The doctor I work for had an extra clinic Friday and I was so happy to see a few of our patients feeling MUCH better than a couple of weeks prior. When I worked in hospice I had a hard time understanding why doctors and patients waited so long to choose terminal care. I understood, or so I thought, the desire to keep fighting and trying new treatments - but - it just seemed to me that when it was time, it was time. Shouldn't patients have the opportunity to die with dignity at home within the boundaries they create surrounded by people who love them?

Oh, how naïve I was. Not that I am too terribly enlightened now - but at the least I am a bit more aware. The truth is hospice care IS a wonderful service and SHOULD be made available to metastatic diseased cancer patients. Unfortunately, the rules regarding how, when and why a patient is being referred to hospice care are typically too rigid and those patients desiring to continue treatment are excluded from receiving hospice care.

A good example is a patient I see on a very regular basis who has simply maintained a life against some incredible odds. I know she could benefit greatly from many of the services hospice offers, but she is not eligible for those services because she continues to live by trying every chemo drug available to her and her disease. She is living with her cancer and fights daily for her life. She will die from this disease, but she's not willing to succumb to it by Medicare timetables. It was really good to see her walk into clinic yesterday. Up until that point I've only seen her frail body in a wheelchair. I guess I wish there was a middle ground between the two worlds I know...cancer care and hospice.
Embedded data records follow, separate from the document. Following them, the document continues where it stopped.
Lemma s64_u64 x : 0 <= x < 2 ^ 63 → s64 (u64 x) = x.
Proof.
  intros H. unfold s64. rewrite (u64_small (u64 x)) by apply u64_uint.
  rewrite u64_small by (unfold is_uint; lia). by test_true (x <? 2 ^ 63).
Qed.

Section honest.
Context {S : Sodium} {SL : SodiumLaws S}.
Variables (e_i s_i s_r : bytes) (idx : Z) (ts : timespec).
Hypothesis (Hei : length e_i = 32%nat).
Hypothesis (Hsi : length s_i = 32%nat).
Hypothesis (Hsr : length s_r = 32%nat).

Abbreviation base := crypto_scalarmult_base.
Abbreviation msg := (init_msg e_i s_i (base s_i) (base s_r) idx ts).
Abbreviation st := (init_state e_i s_i (base s_i) (base s_r) idx ts).

Lemma dh_comm a b : length a = 32%nat → length b = 32%nat → dh a (base b) = dh b (base a).
Proof. intros. unfold dh. by rewrite dh_agree. Qed.

Lemma honest_static : ri_static s_r (base s_r) msg = (0, base s_i).
Proof.
  unfold ri_static. cbn [init_msg hi_encrypted_static hi_unencrypted_ephemeral].
  unfold init_static_field. rewrite (dh_comm s_r e_i) by done.
  rewrite <- (base_length s_i Hsi). apply opened_sealed. eauto with noise.
Qed.

Lemma honest_h2 : ri_h2 (base s_r) msg = init_h2 e_i (base s_i) (base s_r).
Proof. done. Qed.

Lemma honest_ck2 : ri_ck2 s_r msg = init_ck2 e_i (base s_r).
Proof. unfold ri_ck2, init_ck2. cbn. by rewrite (dh_comm s_r e_i). Qed.

Lemma honest_ck3 : ri_ck3 s_r (base s_r) msg = hs_chaining_key st.
Proof.
  unfold ri_ck3. rewrite honest_static, honest_ck2. cbn. by rewrite (dh_comm s_r s_i).
Qed.

Lemma honest_time : ri_time s_r (base s_r) msg = (0, timestamp_bytes ts).
Proof.
  unfold ri_time. rewrite honest_static, honest_ck2, honest_h2. cbn [snd].
  rewrite (dh_comm s_r s_i) by done. cbn [init_msg hi_encrypted_timestamp].
  unfold init_time_field. apply (opened_sealed (timestamp_bytes ts)).
  apply hkdf_length, hkdf_length, noise_ck1_length.
Qed.

Lemma honest_h3 : ri_h3 (base s_r) msg = hs_hash st.
Proof. done. Qed.

Lemma honest_sec : 0 <= tv_sec ts < 2 ^ 63 → ri_sec s_r (base s_r) msg = tv_sec ts.
Proof.
  intros Hs. unfold ri_sec. rewrite honest_time. cbn [snd].
  rewrite (le64_read_bytes _ _ (u64 (tv_sec ts))); [|apply u64_uint|done].
  by apply s64_u64.
Qed.

(** A newer initiation of a registered peer is accepted and attributed to it. *)
Lemma honest_verdict t i p : table_ok t → live t !! i = Some p → public_key p = base s_i →
  0 <= tv_sec ts < 2 ^ 63 → last_handshake_time p = 0 ∨ last_handshake_time p < tv_sec ts →
  init_verdict s_r (base s_r) msg t = (0, Some i).
Proof.
  intros Ht Hi Hk Hs Hnew. unfold init_verdict. rewrite honest_static, honest_time. cbn [fst snd].
  cbn [init_msg hi_unencrypted_ephemeral]. rewrite !dh_ok by done. cbn [negb Z.eqb].
  rewrite (list_find_key t i p) by done. rewrite honest_sec by done.
  by replace (negb (last_handshake_time p =? 0) && (tv_sec ts <=? last_handshake_time p))
    with false by lia.
Qed.

(** The response to it is accepted, and the keys are the same, crossed. *)
Lemma honest_response e_r my_idx : length e_r = 32%nat →
  let m := resp_msg (hs_chaining_key st) (hs_hash st) e_r (base e_i) (base s_i) my_idx idx in
  resp_verdict st s_i m = 0 ∧
  resp_ck (hs_chaining_key st) (base e_r) (dh e_i (base e_r)) (dh s_i (base e_r)) =
  resp_ck (hs_chaining_key st) (base e_r) (dh e_r (base e_i)) (dh e_r (base s_i)).
Proof.
  intros Her m. rewrite (dh_comm e_i e_r), (dh_comm s_i e_r) by done. split; [|done].
  unfold resp_verdict, m. cbn [resp_msg hr_receiver_index hr_unencrypted_ephemeral
    hr_encrypted_nothing hs_ephemeral_private hs_local_index init_state].
  rewrite Z.eqb_refl, !dh_ok, (dh_comm e_i e_r), (dh_comm s_i e_r) by done. cbn [negb Z.eqb].
  unfold resp_tag. set (k := resp_kappa _ _ _ _).
  assert (length k = 32%nat) as Hk by (apply resp_kappa_length; do 3 apply hkdf_length; side).
  assert (ae_c (seal [] (mixh (hs_hash st) (base e_r)) 0 k) = []) as Hc.
  { apply nil_length_inv. by apply seal_lengths. }
  pose proof (unseal_seal [] (mixh (hs_hash st) (base e_r)) 0 k Hk) as Hu. rewrite Hc in Hu.
  cbn [init_state hs_hash] in Hu |- *. by rewrite Hu.
Qed.
Hypothesis (Hidx : is_u32 idx).

Lemma honest_msg_ok : init_ok msg.
Proof. apply init_msg_ok; eauto with noise. Qed.

Lemma honest_static_bytes : bytes_ok (hi_encrypted_static msg).
Proof.
  cbn [init_msg hi_encrypted_static]. unfold init_static_field, sealed.
  destruct (aead_encrypt_bytes (base s_i) (noise_h1 (base s_r) (base e_i)) (nonce_of 0)
    (hkdf (noise_ck1 (base e_i)) (dh e_i (base s_r)) 2)) as [H1 H2]; [by apply scalarmult_base_ok|].
  by apply Forall_app.
Qed.

Lemma honest_ck_length : length (hs_chaining_key st) = 32%nat.
Proof. do 3 apply hkdf_length. side. Qed.

Lemma honest_hash_length : length (hs_hash st) = 32%nat.
Proof. apply mixh_length. Qed.

Lemma honest_create buf st0 : length buf = 148%nat →
  length (hs_ephemeral_private st0) = 32%nat → length (hs_chaining_key st0) = 32%nat →
  length (hs_hash st0) = 32%nat →
  handshake_create_initiation (Some buf) 148 (Some s_i) (Some (base s_i)) (Some (base s_r)) idx
    (Some st0) e_i ts = Some (148, Some (init_wire msg), Some st).
Proof.
  intros Hb H1 H2 H3. rewrite create_initiation_eq by (eauto using dh_ok with noise; lia).
  by rewrite (drop_ge buf), app_nil_r by lia.
Qed.

Lemma honest_consume t i p o ck0 h0 : table_ok t → live t !! i = Some p →
  public_key p = base s_i → 0 <= tv_sec ts < 2 ^ 63 →
  last_handshake_time p = 0 ∨ last_handshake_time p < tv_sec ts →
  length ck0 = 32%nat → length h0 = 32%nat →
  handshake_consume_initiation (Some (init_wire msg)) 148 (Some s_r) (Some (base s_r)) (Some t)
    (Some NULL) (Some o) (Some ck0) (Some h0) =
  Some (0, Some (Some (Z.of_nat i)), Some msg, Some (hs_chaining_key st), Some (hs_hash st)).
Proof.
  intros Ht Hi Hk Hsec Hnew Hck Hh.
  assert (packet_parse_handshake_init (Some (init_wire msg)) 148 (Some o) = Some (0, Some msg)) as Hp
    by (rewrite <- (app_nil_r (init_wire msg)); apply parse_init_wire, honest_msg_ok).
  destruct (consume_initiation_eq s_r (base s_r) msg t Hsr (base_length _ Hsr) honest_msg_ok
    honest_static_bytes Ht (init_wire msg) 148 o ck0 h0 NULL Hp Hck Hh) as (ck & h & Hc & Hkeys).
  rewrite (honest_verdict t i p) in Hc, Hkeys by done. destruct (Hkeys eq_refl) as [-> ->].
  by rewrite honest_ck3, honest_h3 in Hc.
Qed.

Section response.
Variables (e_r : bytes) (idx_r : Z).
Hypothesis (Her : length e_r = 32%nat).
Hypothesis (Hir : is_u32 idx_r).

Abbreviation rmsg := (resp_msg (hs_chaining_key st) (hs_hash st) e_r (base e_i) (base s_i) idx_r idx).

Definition honest_ck : bytes :=
  resp_ck (hs_chaining_key st) (base e_r) (dh e_r (base e_i)) (dh e_r (base s_i)).
(** ** Inbound data *)

Lemma parse_data_inv b n o pd : bytes_ok b → n <= Z.of_nat (length b) →
  packet_parse_data (Some b) n (Some o) = Some (0, Some pd) →
  is_u32 (pd_receiver_index pd) ∧ is_u64 (pd_counter pd) ∧
  ∃ ct tag rest, length tag = 16%nat ∧ (length ct <= 1440)%nat ∧
    pd_ciphertext_len pd = Z.of_nat (length ct) ∧
    pd_auth_tag pd = 16 + Z.of_nat (length ct) ∧
    pd_ciphertext pd = (if pd_ciphertext_len pd >? 0 then Some 16 else NULL) ∧
    drop 16 b = ct ++ tag ++ rest.
Proof.
  intros Hb Hn. unfold packet_parse_data. change PACKET_DATA_MIN_LEN with 32.
  change PACKET_DATA_MAX_LEN with 1472. change PACKET_DATA_HEADER_LEN with 16.
  destruct (n <? 32) eqn:E1; [done|]. destruct (n >? 1472) eqn:E2; [done|].
  intros H. c_cases. destruct (_ && _) in H; [done|]. c_cases. simplify_eq.
  rewrite u64_small by (split; lia). cbn [pd_receiver_index pd_counter pd_ciphertext_len
    pd_auth_tag pd_ciphertext].
  destruct (slice_is_Some b 4 4) as (d4 & Hd4 & Hb4 & _); [lia..|].
  destruct (slice_is_Some b 8 8) as (d8 & Hd8 & Hb8 & _); [lia..|].
  destruct (le32_bytes_read b 4 d4 Hd4 (Hb4 Hb)) as (v & Hv & Hvu & _).
  destruct (le64_bytes_read b 8 d8 Hd8 (Hb8 Hb)) as (w & Hw & Hwu & _). simplify_eq.
  split_and!; [done..|]. set (k := Z.to_nat (n - 32)).
  exists (take k (drop 16 b)), (take 16 (drop k (drop 16 b))), (drop 16 (drop k (drop 16 b))).
  rewrite !take_drop. rewrite !length_take, !length_drop. split_and!; lia || done.
Qed.
(* ===== verification/Loop.v ===== *)
(** * The running daemon

    Loop-level results: the loop as a run of [Machine], why it is left, and [main]
    itself from its first call to its last. *)

From stdpp Require Import strings.
From S2P Require Import Prelude Config Libc Keyhex Packet Sodium Crypto Kdf Os Inet Transport Tun Replay.
From S2P Require Import Routing Peer Handshake Machine Daemon Calls Refinement.
Local Open Scope c_scope.

(** ** The loop *)

Section loop.
Context {S : Sodium} {SL : SodiumLaws S}.

Lemma steps_trans priv pub dev t1 e1 t2 e2 t3 :
  steps priv pub dev t1 e1 t2 → steps priv pub dev t2 e2 t3 → steps priv pub dev t1 (e1 ++ e2) t3.
Proof.
  intros H1. induction 1 as [|evs t oe t' _ IH Hst]; [by rewrite app_nil_r|].
  rewrite app_assoc. by econstructor.
Qed.

(** The postcondition of a part of the loop: it was a run. *)
Definition ran (h : trace) (d : daemon) (t : trace) (d' : daemon) : Prop :=
  ∃ evs, steps (static_priv d) (static_pub d) (tun d) (table d) evs (table d') ∧
         daemon_ok d' ∧ same_host d d' ∧ outputs h t evs ∧ prompted h t evs.

Lemma ran_refl h t d : daemon_ok d → outputs h t [] → prompted h t [] → ran h d t d.
Proof. intros Hd Ho Hp. exists []. by split_and!; [constructor|..]. Qed.

(** Calls that neither receive nor send. *)
Lemma ran_call h d c r : daemon_ok d → quiet c → deaf c → ran h d (h ++ [(c, r)]) d.
Proof.
  intros Hd Hq Hc. apply ran_refl; [done| |by apply prompted_deaf].
  apply outputs_quiet; [done|apply outputs_nil].
Qed.

Lemma ran_ok h d t d' : ran h d t d' → daemon_ok d'.
Proof. by intros (evs & _ & H & _). Qed.

Lemma ran_trans h1 h2 h3 d1 d2 d3 : ran h1 d1 h2 d2 → ran h2 d2 h3 d3 → ran h1 d1 h3 d3.
Proof.
  intros (e1 & S1 & _ & (A1 & B1 & C1 & D1) & O1 & P1) (e2 & S2 & Hok & (A2 & B2 & C2 & D2) & O2 & P2).
  exists (e1 ++ e2). rewrite A1, B1, D1 in S2. split; [by eapply steps_trans|]. split; [done|].
  split; [by split_and!; congruence|]. split; [by eapply outputs_trans|by eapply prompted_trans].
Qed.

Lemma ran_served h d t d' : served h d t d' → ran h d t d'.
Proof.
  intros (oe & Hs & Hok & Hh & Ho & Hp). exists (option_list oe). split_and!; [|done..].
  apply (steps_snoc _ _ _ _ [] (table d) oe); [constructor|done].
Qed.

Lemma poll_fds_tun d : (1 <? Z.of_nat (length (poll_fds d))) = true → 0 <= fd (tun d).
Proof. unfold poll_fds. destruct (fd (tun d) >=? 0) eqn:E; [lia|done]. Qed.

Lemma main_iteration_wp h d : daemon_ok d →
  wp any_call h (main_iteration d) (λ t r, ran h d t r.2).
Proof.
  intros Hok. unfold main_iteration. wp_step. apply wp_call; [done|]. intros r _.
  set (h1 := h ++ _). assert (ran h d h1 d) as Ho by (by apply ran_call).
  wp_step.
  { wp_step; [by wp_step|]. wp_step. apply wp_log. intros r' _. wp_step.
    eapply ran_trans; [done|by apply ran_call]. }
  wp_step. apply (wp_mono _ _ _ (λ t d1, ran h d t d1)).
  2: { wp_step; [|by wp_step]. eapply wp_mono; [|by apply handle_udp_wp].
       intros t d1 H%ran_served. by eapply ran_trans. }
  intros t d1 H1. assert (daemon_ok d1) as Hok1 by (by eapply ran_ok). wp_step.
  apply (wp_mono _ _ _ (λ t d2, ran h d t d2)); [intros t2 d2 H2; by wp_step|].
  destruct (_ && _) eqn:E; [|by wp_step]. apply andb_prop in E as [E _].
  eapply wp_mono; [|apply handle_tun_wp; [done|by apply poll_fds_tun]].
  intros t2 d2 H%ran_served. by eapply ran_trans.
Qed.

Lemma main_loop_wp fuel h d : daemon_ok d →
  wp any_call h (main_loop fuel d) (λ t r, ran h d t r.2).
Proof.
  revert h d. induction fuel as [|fuel IH]; intros h d Hok; cbn [main_loop].
  { wp_step. apply ran_refl; [done|apply outputs_nil|apply prompted_nil]. }
  wp_step. wp_step. set (h1 := h ++ _).
  assert (ran h d h1 d) as H1 by (by apply ran_call).
  wp_step; [by wp_step|]. wp_step. eapply wp_mono; [|by apply main_iteration_wp].
  intros t [e d1] H2. cbn [snd] in H2. assert (ran h d t d1) as H3 by (by eapply ran_trans).
  destruct e; [|by wp_step..]. assert (daemon_ok d1) as Hok1 by (by eapply ran_ok).
  eapply wp_mono; [|by apply IH]. intros t' r' Hr. by eapply ran_trans.
Qed.

(** With enough replies the loop returns, and what it did is a run. *)
Lemma main_loop_exec fuel d rs res t : daemon_ok d → (13 * fuel <= length rs)%nat →
  exec (main_loop fuel d) rs = (res, t) → env_ok any_call t →
  ∃ e d', res = Done (e, d') ∧ ran [] d t d'.
Proof.
  intros Hok Hl Hx He.
  destruct (wp_adequate _ _ _ _ _ _ (main_loop_wp fuel [] d Hok) Hx He) as (Hub & _ & HΦ).
  destruct (within_exec _ _ _ _ _ _ (main_loop_within fuel d) Hl Hx) as (Hw & _).
  destruct res as [[e d']| |]; [|done..]. exists e, d'. split; [done|]. by apply (HΦ (e, d')).
Qed.
(* ===== verification/Tunnel.v ===== *)
(** * Through the tunnel

    Two daemons and the network between them: a packet one reads from its TUN
    device, the datagram it sends, and the packet the other writes to its own TUN
    device when that datagram arrives, once and however often it arrives. *)

From S2P Require Import Prelude Config Libc Packet Sodium Crypto Kdf Os Inet Transport Tun Replay.
From S2P Require Import Routing Peer Handshake Machine Daemon Calls Refinement Loop.
Local Open Scope c_scope.

(** ** Executions whose first reply is known *)

(** The replies begin with [data], and there are enough of them for a handler. *)
Definition fed (data : bytes) (rs : list reply) : Prop :=
  ∃ r rs', rs = r :: rs' ∧ r_data r = data ∧ r_ret r = Z.of_nat (length data) ∧ (7 <= length rs)%nat.

Definition first_reply (r0 : reply) : protocol :=
  mk_protocol (λ _, True) (λ h c r, sys_returns h c r ∧ (h = [] → r = r0)).

Lemma wp_first_reply {A} r0 h (p : prog A) Φ : wp any_call h p Φ → wp (first_reply r0) h p Φ.
Proof.
  revert h. induction p as [a| |c k IH]; intros h; cbn [wp]; [done..|].
  intros [_ Hk]. split; [done|]. intros r [Hr _]. by apply IH, Hk.
Qed.

Lemma env_ok_first_reply r0 c t :
  env_ok any_call ((c, r0) :: t) → env_ok (first_reply r0) ((c, r0) :: t).
Proof.
  intros [Hr Ht]. split; [done|]. cbn [app] in *. revert Ht.
  assert ([(c, r0)] ≠ []) as Hh by done. revert Hh. generalize [(c, r0)] as h.
  induction t as [|[c' r'] t IH]; [done|]. intros h Hh [Hr' Ht]. split; [by split|].
  apply IH; [by destruct h|done].
Qed.

(** Such an execution returns, and ends in the postcondition. *)
Lemma fed_exec {A} Q (p : prog A) Φ data rs res t :
  within Q 7 p → fed data rs →
  (∀ r0, r_data r0 = data → r_ret r0 = Z.of_nat (length data) → wp (first_reply r0) [] p Φ) →
  exec p rs = (res, t) → env_ok any_call t → ∃ a, res = Done a ∧ Φ t a.
Proof.
  intros Hw (r0 & rs' & -> & Hd & Hr & Hl) Hp Hx He. specialize (Hp r0 Hd Hr).
  destruct (within_exec _ _ _ _ _ _ Hw Hl Hx) as (Hres & _).
  assert (env_ok (first_reply r0) t) as He'.
  { destruct p as [a| |c k]; [by injection Hx as <- <-..|]. cbn [exec] in Hx.
    destruct (exec (k r0) rs') as [res' t']. injection Hx as <- <-. by apply env_ok_first_reply. }
  destruct (wp_adequate _ _ _ _ _ _ Hp Hx He') as (Hub & _ & HΦ).
  destruct res as [a| |]; [|done..]. exists a. split; [done|]. by apply HΦ.
Qed.

Section tunnel.
Context {S : Sodium} {SL : SodiumLaws S}.

(** ** The sender *)

Lemma did_after h0 h d d1 e tb t d' : outputs h0 h [] → same_host d d1 →
  did h d1 e tb t d' → did h0 d e tb t d'.
Proof.
  intros Ho (A1 & A2 & A3 & A4) (Ht & Hok & (B1 & B2 & B3 & B4) & Hout).
  split_and!; [done|done|by split_and!; congruence|].
  exact (outputs_trans _ _ _ [] _ Ho Hout).
Qed.

Lemma overwritten_ok (b m : bytes) n : length b = n → bytes_ok b → bytes_ok m → (length m <= n)%nat →
  length (m ++ drop (length m) b) = n ∧ bytes_ok (m ++ drop (length m) b).
Proof.
  intros Hb Hbb Hm Hl. split; [rewrite overwrite_length; lia|].
  apply Forall_app_2; [done|by apply Forall_drop].
Qed.

(** A packet from the TUN device for a peer with a session is sealed and sent. *)
Lemma handle_tun_sends d i p m r0 : daemon_ok d → 0 <= fd (tun d) →
  r_data r0 = m → r_ret r0 = Z.of_nat (length m) → 20 <= Z.of_nat (length m) →
  list_find (λ p, allows p (ip_of m 16)) (live (table d)) = Some (i, p) →
  state (current_session p) = SESSION_STATE_ESTABLISHED →
  wp (first_reply r0) [] (handle_tun d)
    (did [] d (send_event (current_session p) m) (send_put (table d) i p)).
Proof.
  intros Hok Hfd Hd Hr Hm Hfind Hst. unfold handle_tun, tun_read.
  change (VPN_MAX_PACKET_SIZE =? 0) with false. test_false ((fd (tun d) <? 0) || false).
  do 2 wp_step. apply wp_call; [done|]. intros r [[_ Hret] Hr0]. rewrite (Hr0 eq_refl) in *. clear Hr0.
  rewrite Hr, Hd in Hret. destruct Hret as (_ & Hmax & Hmb); [lia|]. unfold VPN_MAX_PACKET_SIZE in Hmax.
  rewrite Hr, Hd. test_false (Z.of_nat (length m) <? 0).
  pose proof Hok as [_ _ _ _ _ _ [Htl Htb] _ _]. rewrite blit_front by lia.
  do 2 wp_step. wp_step. do 2 wp_step. set (d1 := set_tun_buf d _).
  assert (daemon_ok d1) as Hok1.
  { destruct (overwritten_ok (tun_buf d) m 2048); [done..|lia|]. destruct Hok. by split. }
  test_true (Z.of_nat (length m) >=? 20). change (tun_buf d1) with (m ++ drop (length m) (tun_buf d)).
  change 16 with (Z.of_nat 16). rewrite ip_at_of by lia. do 2 wp_step. wp_step.
  rewrite find_by_dest_ip_eq by apply Hok1. wp_step. change (table d1) with (table d) at 1.
  rewrite Hfind. cbn [fmap option_fmap option_map fst].
  pose proof Hfind as Hf. apply list_find_Some in Hf as (Hi & _ & _).
  destruct (live_get (table d1) (ok_table d1 Hok1) i p Hi) as [-> Hp]. do 2 wp_step.
  rewrite bool_decide_true by done. apply wp_first_reply.
  eapply wp_mono; [|by apply (send_to_peer_wp _ d1 i p m (drop (length m) (tun_buf d)))].
  intros t d'. apply did_after; [|done]. apply (outputs_quiet [] [] []); [done|apply outputs_nil].
Qed.

(** ** The receiver *)

(** The handler the first byte of a datagram selects. *)
Definition handles (w : bytes) (handler : daemon → vpn_endpoint_t → Z → prog daemon) : Prop :=
  (w !! 0%nat = Some 1 ∧ handler = handle_initiation) ∨
  (w !! 0%nat = Some 3 ∧ handler = handle_data) ∨ (w !! 0%nat = Some 4 ∧ handler = handle_data).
I've really been trying to figure out how a Master's degree in Art History can work in the clinical cancer setting. I don't have a concrete plan yet, but, figure there has to be a way to make them both work...literally.

Somehow I always thought that by the time I was 31 I would have a number of things "figured out." Daily it seems I am only more confused. Perhaps I only need to keep moving forward, where ever that leads me. I mean, really, what more is there to do?

I saw some good art last night. Stuff I would buy, stuff I wish I could paint myself, stuff I wish I had thought of first, instead of the girl with the purple hair. Question: How do you get to that point? You know, where your stuff is hanging on the wall and people are milling about looking at it, indulging in a little free vino, talking about how the work seems "unrefined" or "not as good as that other persons stuff." On second thought...

I hear Robbie, time to get on with my current reality: a grocery list.